Al sonar el timbre, la tensión se rompió en un estruendo de sillas arrastradas. Nasya entregó su hoja con las manos temblorosas. Al volver a su lugar para recoger su mochila, vio a Javier, uno de los chicos que siempre buscaba favores, acercarse a su fila.

Javier no miró a la chica a los ojos; nadie lo hacía. Se limitó a dar un golpecito en la mesa, cerca del brazo de la desconocida.

—Oye —dijo Javier con una sonrisa casual—, ¿vas a subir el resumen de la materia de mañana al grupo? El de hoy estuvo increíble, nos salvaste la vida a todos.

La chica no levantó la cabeza. Solo hubo un leve movimiento de ese cabello negro, un asentimiento casi imperceptible. Javier se dio por satisfecho y se alejó riendo con otros amigos. Nasya observó la escena mientras guardaba sus cosas. Le pareció curioso que la “salvadora” de todos fuera alguien que ni siquiera podía salvarse de un ataque de llanto en público. Pero no dijo nada. No era su asunto. Si ella era la herramienta del salón, Nasya solo era una usuaria más.

—¡Nasya! —gritó alguien desde la puerta.

Ella levantó la vista. Era una de sus compañeras de estudio.

—¡Vaya, parece un milagro que no te hayas quedado dormida después de lo de anoche! ¿Tienes el formulario? Pásamelo antes de que nos vayamos a la biblioteca.

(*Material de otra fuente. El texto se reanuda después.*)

Definition check_interval (path : list bool) : bool :=
  let iv := walk (18, 40)%float path in
  let m := mid (fst iv) (snd iv) in
  ((18 <=? fst iv) && (fst iv <=? m) && (m <=? snd iv) && (snd iv <=? 40)
   && (width iv =? 22 / nearest_of_Z (2 ^ Z.of_nat (List.length path)))
   && (width (bisect true iv) =? width iv / 2)
   && (width (bisect false iv) =? width iv / 2)
   && (18 <=? round2 m) && (round2 m <=? 40))%float.

(** The acceptance test of the estimator: within 95% and 105% of the target. *)
Definition in_band (target estimate : float) : bool :=
  ((target * 0.95 <=? estimate) && (estimate <=? target * 1.05))%float.



(** ** The size estimate, stated apart from the estimator *)

(** The size of the whole file in bytes as the specification extrapolates
    it from the encoded sample. *)
Definition extrapolated_size_bytes (sample_output_size full_duration sample_duration
    total_audio_bitrate_kbps : float) : float :=
  let audio_size_estimate := (total_audio_bitrate_kbps * 1000 / 8 * full_duration)%float in
  (sample_output_size * (full_duration / sample_duration) + audio_size_estimate)%float.

(** The estimates the estimator reports, each with the quality value it is
    the estimate of, in order, as read off the events. *)
Definition estimate_of (e : event) : option (float * float) :=
  match e with
  | Signal (progress (MsgEstimatedSize rf size_mb)) => Some (rf, size_mb)
  | _ => None
  end.

Fixpoint estimates (evs : list event) : list (float * float) :=
  match evs with
  | [] => []
  | e :: rest =>
      match estimate_of e with
      | Some x => x :: estimates rest
      | None => estimates rest
      end
  end.

(** [path] is the way the search takes from the interval [iv] when the
    estimate for a quality value [rf] is [estimate rf] MB: at each step the
    estimate for the midpoint is outside the band, and the decision is
    whether it is above the band. *)
Fixpoint outside_band (target : float) (estimate : float -> float)
    (iv : float * float) (path : list bool) : Prop :=
  match path with
  | [] => True
  | b :: rest =>
      in_band target (estimate (mid (fst iv) (snd iv))) = false
      /\ b = (target * 1.05 <? estimate (mid (fst iv) (snd iv)))%float
      /\ outside_band target estimate (bisect b iv) rest
  end.

(** The sizes of the samples that the stub transcoder [a_transcoder] leaves. *)
Definition a_transcoder_bytes (q : float) : Z :=
  if (q <? 24)%float then 41943040
  else if (26 <? q)%float then 31457280
  else 36700160.
Lemma elem_of_draws_S i v :
  v ∈ draws (S i) ↔ ∃ j v', v = j :: v' ∧ j ≤ S i ∧ v' ∈ draws i.
Proof.
  cbn [draws]. rewrite list_elem_of_bind. split.
  - intros (j & (v' & -> & Hv')%list_elem_of_fmap & Hj%elem_of_seq).
    exists j, v'. split_and!; [done|lia|done].
  - intros (j & v' & -> & Hj & Hv'). exists j. split.
    + apply list_elem_of_fmap. eauto.
    + apply elem_of_seq. lia.
Qed.

Lemma shuffle_from_tape_cons {A} i (x : list A) j t :
  j ≤ S i →
  Random.shuffle_from tape (S i) x (j :: t)
  = x' ← Random.swap x (S i) j; Random.shuffle_from tape i x' t.
Proof.
  intros Hj. cbn [Random.shuffle_from randbelow tape].
  by rewrite Nat.mod_small by lia.
Qed.

(** A shuffle reads its own draws off the tape and nothing more. *)
Lemma shuffle_from_tape_app {A} i (x : list A) v :
  i < length x → v ∈ draws i →
  ∃ y, ∀ t, Random.shuffle_from tape i x (v ++ t) = Some (y, t).
Proof.
  revert x v. induction i as [|i IH]; intros x v Hi Hv.
  - apply list_elem_of_singleton in Hv as ->. by exists x.
  - apply elem_of_draws_S in Hv as (j & v' & -> & Hj & Hv').
    destruct (RandomFacts.swap_Some x (S i) j) as [x1 Hx1]; [lia..|].
    destruct (IH x1 v') as [y Hy]; [|done|].
    { apply RandomFacts.swap_length in Hx1. lia. }
    exists y. intros t. simpl app.
    rewrite shuffle_from_tape_cons, Hx1 by done. apply Hy.
Qed.
End TapeFacts.

Module Acceptance.
Import Derange.


Lemma swap_lookup_other {A} (x y : list A) i j k :
  Random.swap x i j = Some y → k ≠ i → k ≠ j → y !! k = x !! k.
Proof.
  unfold Random.swap. intros H Hi Hj.
  destruct (x !! j) as [xj|]; simplify_eq/=.
  destruct (x !! i) as [xi|]; simplify_eq/=.
  by rewrite !list_lookup_insert_ne by done.
Qed.


Section Greedy.
Context (names : list string) (Hnd : NoDup names).


End Greedy.
End Acceptance.

Module Counting.
Import Derange.




Lemma shuffle_tape_arranged (x : list string) v t :
  1 ≤ length x → v ∈ draws (length x - 1) →
  Random.shuffle tape x (v ++ t) = Some (arranged x v, t).
Proof.
  intros Hx Hv. unfold arranged, Random.shuffle.
  destruct (TapeFacts.shuffle_from_tape_app (length x - 1) x v) as [y Hy];
    [lia|done|].
  pose proof (Hy []) as Hnil. rewrite app_nil_r in Hnil.
  by rewrite Hnil, Hy.
Qed.


(** One iteration on a tape that starts with the draws of a shuffle. *)
Lemma shuffle_and_check_tape k givers (x : list string) v t :
  1 ≤ length x → v ∈ draws (length x - 1) →
  shuffle_and_check tape (S k) givers x (v ++ t)
  = if no_self_gift givers (arranged x v)
    then Returned (dict (zip givers (arranged x v)), t)
    else shuffle_and_check tape k givers (arranged x v) t.
Proof.
  intros Hx Hv. cbn [shuffle_and_check].
  by rewrite shuffle_tape_arranged.
Qed.

Section Count.
Context (names : list string) (Hnd : NoDup names) (Hn : 2 ≤ length names).


End Count.
End Counting.

(** ** The generator: what it returns, and when *)

Module DerangeSpec.
Import Derange.

Lemma returned_inv {T} (o : outcome T) :
  returned o = true → ∃ v, o = Returned v.
Proof. destruct o; [by eauto|done..]. Defined.



(** Every name is a key of the mapping returned. *)
Lemma keys_of_names (R : PRNG) fuel names g m g' :
  NoDup names →
  gen_derangement R fuel names g = Returned (m, g') →
  ∀ p, p ∈ names → ∃ r, m !! p = Some r ∧ r ≠ p.
Proof.
  intros Hnd (rs & Hp & Hok & ->)%DerangeFacts.shuffle_and_check_returned.
  destruct (DerangeFacts.derangement_of_arrangement names rs)
    as (Hk & Hv & Hfix); [done..|].
  intros p Hin. rewrite <-Hk in Hin.
  apply list_elem_of_fmap in Hin as ([p' r] & -> & Hin).
  apply elem_of_map_to_list in Hin. eauto.
Qed.

(** C1.  For a list of two or more distinct names, the mapping that
    [gen_derangement] returns is a permutation of the names without a
    fixed point: its keys are the names, each once; its values are the
    names, each once; and every name is mapped to a different name. *)
Theorem gen_derangement_is_derangement (R : PRNG) fuel names g m g' :
  NoDup names → 2 ≤ length names →
  gen_derangement R fuel names g = Returned (m, g') →
  (map_to_list m).*1 ≡ₚ names
  ∧ (map_to_list m).*2 ≡ₚ names
  ∧ ∀ p, p ∈ names → ∃ r, m !! p = Some r ∧ r ≠ p.
Proof.
  intros Hnd _ Hgen. pose proof (keys_of_names R _ _ _ _ _ Hnd Hgen) as Hkeys.
  apply DerangeFacts.shuffle_and_check_returned in Hgen
    as (rs & Hp & Hok & ->).
  destruct (DerangeFacts.derangement_of_arrangement names rs)
    as (Hk & Hv & _); done.
Qed.

Lemma gen_derangement_is_derangement_witness :
  let names := ["Ann"; "Bob"; "Cy"; "Di"] in
  NoDup names ∧ 2 ≤ length names
  ∧ ∃ m g', gen_derangement lcg 8 names 2024%Z = Returned (m, g')
      ∧ (map_to_list m).*1 ≡ₚ names
      ∧ (map_to_list m).*2 ≡ₚ names
      ∧ ∀ p, p ∈ names → ∃ r, m !! p = Some r ∧ r ≠ p.
Proof.
  intros names.
  assert (NoDup names) as Hnd.
  { apply (bool_decide_unpack _). vm_compute. exact I. }
  assert (2 ≤ length names) as Hn by (simpl; lia).
  split; [exact Hnd|]. split; [exact Hn|].
  destruct (returned_inv (gen_derangement lcg 8 names 2024%Z))
    as [[m g'] E]; [vm_compute; reflexivity|].
  exists m, g'. split; [exact E|].
  exact (gen_derangement_is_derangement lcg 8 names 2024%Z m g' Hnd Hn E).
Defined.

(** C9.  On two distinct names [A] and [B] the generator can only return
    the swap: [A] gives to [B] and [B] gives to [A]. *)
Theorem gen_derangement_two_is_swap (R : PRNG) fuel (A B : string) g m g' :
  A ≠ B →
  gen_derangement R fuel [A; B] g = Returned (m, g') →
  m = <[B := A]> (<[A := B]> ∅).
Proof.
  intros Hne (rs & Hp & Hok & ->)%DerangeFacts.shuffle_and_check_returned.
  symmetry in Hp. apply Permutation_length_2_inv in Hp as [->| ->].
  - exfalso. apply DerangeFacts.no_self_gift_spec with (p := A) (r := A) in Hok;
      [done|]. simpl. set_solver.
  - done.
Qed.

Lemma gen_derangement_two_is_swap_witness :
  "Ann" ≠ "Bob"
  ∧ ∃ m g', gen_derangement lcg 8 ["Ann"; "Bob"] 5%Z = Returned (m, g')
      ∧ m = <["Bob" := "Ann"]> (<["Ann" := "Bob"]> ∅).
Proof.
  assert ("Ann" ≠ "Bob") as Hne by discriminate.
  split; [exact Hne|].
  destruct (returned_inv (gen_derangement lcg 8 ["Ann"; "Bob"] 5%Z))
    as [[m g'] E]; [vm_compute; reflexivity|].
  exists m, g'. split; [exact E|].
  exact (gen_derangement_two_is_swap lcg 8 "Ann" "Bob" 5%Z m g' Hne E).
Defined.

(** C2.  Seeding makes generation deterministic: two runs that seed the
    generator with the same integer and then call [gen_derangement] on
    the same list return the same mapping (and leave the generator in
    the same state), whatever state the generator was in before the
    seeding and however many iterations each run was allowed. *)
Theorem seeded_generation_deterministic (R : PRNG) (a : Z) names
    fuel1 fuel2 (g1 g2 : rng R) m1 m2 h1 h2 :
  gen_derangement R fuel1 names (Random.seed R a g1) = Returned (m1, h1) →
  gen_derangement R fuel2 names (Random.seed R a g2) = Returned (m2, h2) →
  m1 = m2 ∧ h1 = h2.
Proof.
  unfold gen_derangement, Random.seed. intros H1 H2.
  apply (DerangeFacts.shuffle_and_check_mono R _ (fuel1 `max` fuel2)) in H1;
    [|lia].
  apply (DerangeFacts.shuffle_and_check_mono R _ (fuel1 `max` fuel2)) in H2;
    [|lia].
  rewrite H1 in H2. by simplify_eq.
Qed.

Lemma seeded_generation_deterministic_witness :
  let names := ["Ann"; "Bob"; "Cy"] in
  ∃ m1 m2 h1 h2,
    gen_derangement lcg 5 names (Random.seed lcg 7 11%Z) = Returned (m1, h1)
    ∧ gen_derangement lcg 9 names (Random.seed lcg 7 99%Z) = Returned (m2, h2)
    ∧ m1 = m2 ∧ h1 = h2.
Proof.
  intros names.
  destruct (returned_inv (gen_derangement lcg 5 names (Random.seed lcg 7 11%Z)))
    as [[m1 h1] E1]; [vm_compute; reflexivity|].
  destruct (returned_inv (gen_derangement lcg 9 names (Random.seed lcg 7 99%Z)))
    as [[m2 h2] E2]; [vm_compute; reflexivity|].
  exists m1, m2, h1, h2. split; [exact E1|]. split; [exact E2|].
  exact (seeded_generation_deterministic lcg 7 names 5 9 11%Z 99%Z
           m1 m2 h1 h2 E1 E2).
Defined.



End DerangeSpec.

(** ** The temporary file *)

Module StoreSpec.
Import Store.

Lemma os_remove_gone path st st' :
  os_remove path st = Returned st' →
  os_path_exists path st' = false ∧ TMP_ASSIGN_PATH st' = TMP_ASSIGN_PATH st
  ∧ undeletable st' = undeletable st.
Proof.
  unfold os_remove. case_bool_decide; [done|].
  destruct (os_path_exists path st); [|done].
  intros [= <-]. split; [|done]. apply bool_decide_eq_false.
  simpl. rewrite lookup_delete_eq. by intros [_ [? ?]].
Qed.

(** What [write_tmp_assign] leaves: the file, and its path in
    [TMP_ASSIGN_PATH]. *)
Lemma write_tmp_assign_created dir stem assignments st st' :
  write_tmp_assign dir stem assignments st = Returned st' →
  ∃ path, TMP_ASSIGN_PATH st' = Some path ∧ path ≠ ""
    ∧ files st' !! path
      = Some {| mode := owner_rw; content := Some assignments |}
    ∧ os_path_exists path st = false.
Proof.
  unfold write_tmp_assign, mkstemp.
  destruct (os_path_exists _ st) eqn:Hex; [done|].
  intros [= <-]. eexists. simpl. split_and!; [done| | |done].
  - unfold String.app. by destruct dir.
  - by rewrite lookup_insert_eq.
Qed.


(** C5, as the code has it.  [exit_cleanup] never raises: not when no
    file was ever created, and not when it is called again after a first
    call, which then changes nothing.  After a call the file recorded in
    [TMP_ASSIGN_PATH] is gone unless the operating system refused to
    remove it; the refusal is swallowed and the file stays. *)
Theorem exit_cleanup_idempotent (st : state) :
  ∃ st1, exit_cleanup st = Returned st1
    ∧ exit_cleanup st1 = Returned st1
    ∧ (TMP_ASSIGN_PATH st = None → st1 = st)
    ∧ (∀ path, TMP_ASSIGN_PATH st = Some path → path ∉ undeletable st →
         os_path_exists path st1 = false).
Proof.
  unfold exit_cleanup.
  destruct (TMP_ASSIGN_PATH st) as [path|] eqn:Hp; [|exists st; by rewrite Hp].
  destruct (truthy (Some path) && os_path_exists path st) eqn:Hc.
  - apply andb_true_iff in Hc as [Ht Hex].
    destruct (os_remove path st) as [st'| |] eqn:Hrm.
    + destruct (os_remove_gone _ _ _ Hrm) as (Hgone & Htmp & Hund).
      exists st'. rewrite Htmp, Hp, Hgone, andb_false_r.
      split_and!; [done..|]. by intros ? [= <-].
    + exists st. rewrite Hp, Ht, Hex, Hrm. split_and!; [done..|].
      intros ? [= <-] Hund. unfold os_remove in Hrm.
      by rewrite Hex, bool_decide_eq_false_2 in Hrm.
    + unfold os_remove in Hrm. rewrite Hex in Hrm.
      by destruct (bool_decide (path ∈ undeletable st)).
  - exists st. rewrite Hp, Hc. split_and!; [done..|].
    intros ? [= <-] _. apply andb_false_iff in Hc as [Hc|Hc]; [|done].
    apply bool_decide_eq_false in Hc. apply dec_stable in Hc as ->.
    apply bool_decide_eq_false. by intros [? _].
Qed.

Lemma exit_cleanup_idempotent_witness :
  let asg : gmap string string := {["Ann" := "Bob"; "Bob" := "Ann"]} in
  let st0 := {| files := ∅; undeletable := ∅; TMP_ASSIGN_PATH := None |} in
  ∃ st path,
    write_tmp_assign "/tmp/" "k3x9_q0z" asg st0 = Returned st
    ∧ TMP_ASSIGN_PATH st = Some path ∧ (path ∉ undeletable st)
    ∧ os_path_exists path st = true
    ∧ ∃ st1, exit_cleanup st = Returned st1
        ∧ exit_cleanup st1 = Returned st1
        ∧ (TMP_ASSIGN_PATH st = None → st1 = st)
        ∧ (∀ path, TMP_ASSIGN_PATH st = Some path → path ∉ undeletable st →
             os_path_exists path st1 = false).
Proof.
  intros asg st0. eexists _, _. split; [reflexivity|].
  split; [reflexivity|]. split; [apply not_elem_of_empty|].
  split; [vm_compute; reflexivity|].
  apply exit_cleanup_idempotent.
Defined.

(** C5, as stated, fails: when the operating system refuses the removal,
    [exit_cleanup] returns without an error and the file is still at the
    recorded path. *)
Lemma exit_cleanup_can_leave_the_file :
  let path := "/tmp/secret_santa_k3x9_q0z.json" in
  let st := {| files := {[path := {| mode := owner_rw; content := Some ∅ |}]};
               undeletable := {[path]};
               TMP_ASSIGN_PATH := Some path |} in
  exit_cleanup st = Returned st ∧ os_path_exists path st = true.
Proof. split; vm_compute; reflexivity. Qed.
End StoreSpec.

(** ** Case folding and digits *)

Module TextFacts.
Import Text.


Lemma digit_lower_char c : is_digit c = true → lower_char c = c.
Proof. destruct c as [[] [] [] [] [] [] [] []]; vm_compute; congruence. Qed.

Lemma all_digits_lower s : all_digits s = true → lower s = s.
Proof.
  induction s as [|c s IH]; [done|]. simpl.
  intros [Hc Hs]%andb_true_iff. by rewrite digit_lower_char, IH.
Qed.


Lemma isdigit_all_digits s : isdigit s = true → all_digits s = true.
Proof. by destruct s. Qed.



Lemma append_inj_r (s1 s2 t : string) : s1 +:+ t = s2 +:+ t → s1 = s2.
Proof.
  assert (∀ s u : string, String.length (s +:+ u)
                          = String.length s + String.length u) as Hlen.
  { intros s u. induction s as [|c s IH]; [done|].
    change (String c s +:+ u) with (String c (s +:+ u)).
    simpl. by rewrite IH. }
  revert s2. induction s1 as [|c1 s1 IH]; intros [|c2 s2] Heq.
  - done.
  - pose proof (f_equal String.length Heq) as HL.
    rewrite !Hlen in HL. simpl in HL. lia.
  - pose proof (f_equal String.length Heq) as HL.
    rewrite !Hlen in HL. simpl in HL. lia.
  - change (String c1 (s1 +:+ t) = String c2 (s2 +:+ t)) in Heq.
    injection Heq as -> Heq. f_equal. by apply IH.
Qed.
End TextFacts.

(** ** The reveal loop *)

Module SessionFacts.
Import Text Session.

(** *** The lookup table *)

Lemma build_lookup_snoc names n :
  build_lookup (names ++ [n])
  = <[lower n := default [] (build_lookup names !! lower n) ++ [n]]>
      (build_lookup names).
Proof. unfold build_lookup. by rewrite foldl_app. Qed.

(** Under a key stand the names that fold to it, in the order entered. *)
Lemma build_lookup_lookup names key :
  build_lookup names !! key
  = match filter (λ n, lower n = key) names with
    | [] => None
    | cs => Some cs
    end.
Proof.
  induction names as [|n names IH] using rev_ind; [done|].
  rewrite build_lookup_snoc, filter_app.
  destruct (decide (lower n = key)) as [<-|Hne].
  - rewrite lookup_insert_eq, IH, filter_cons_True by done.
    by destruct (filter _ names).
  - rewrite lookup_insert_ne, IH, filter_cons_False, app_nil_r by done. done.
Qed.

Nasya forzó una sonrisa y buscó el papel. En ese instante, su mirada se cruzó por un segundo con el hueco que dejaba el cabello de la chica al moverse. Vio una fracción de su piel: pálida, tensa. Sintió que su propio nombre, Nasya, vibraba en el aire con una ironía que aún no alcanzaba a comprender. Se sentía pequeña, incapaz de ofrecer nada que no fuera un formulario o un apunte. Miró a la chica una última vez antes de salir. Por un breve momento, el impulso de preguntar “¿Estás bien?” subió por su garganta, pero el hambre y la visión de la biblioteca llena la hicieron retroceder. Cerró la puerta del salón tras de sí.

Nasya bajó las escaleras hacia la salida principal. El lunes estaba muriendo en un atardecer naranja y gris. Al cruzar el patio, vio a la chica de nuevo. Estaba sentada en una jardinera, de espaldas a la multitud que salía. El sol golpeaba su cabello, haciéndolo brillar como si estuviera pulido. Se veía tan estática, tan compuesta, que el llanto de hacía una hora parecía un sueño febril.

Nasya suspiró, ajustándose la mochila. “Si tiene tiempo para arreglarse el cabello así, mañana estará mejor”, se dijo a sí misma. Era una mentira cómoda, un bálsamo para la conciencia de alguien que solo quería llegar a casa a dormir. Se puso los audífonos, esta vez con música a todo volumen, ahogando cualquier eco de un llanto que, aunque ya no escuchaba, sabía que seguía ahí. El lunes había terminado. Solo faltaban siete días.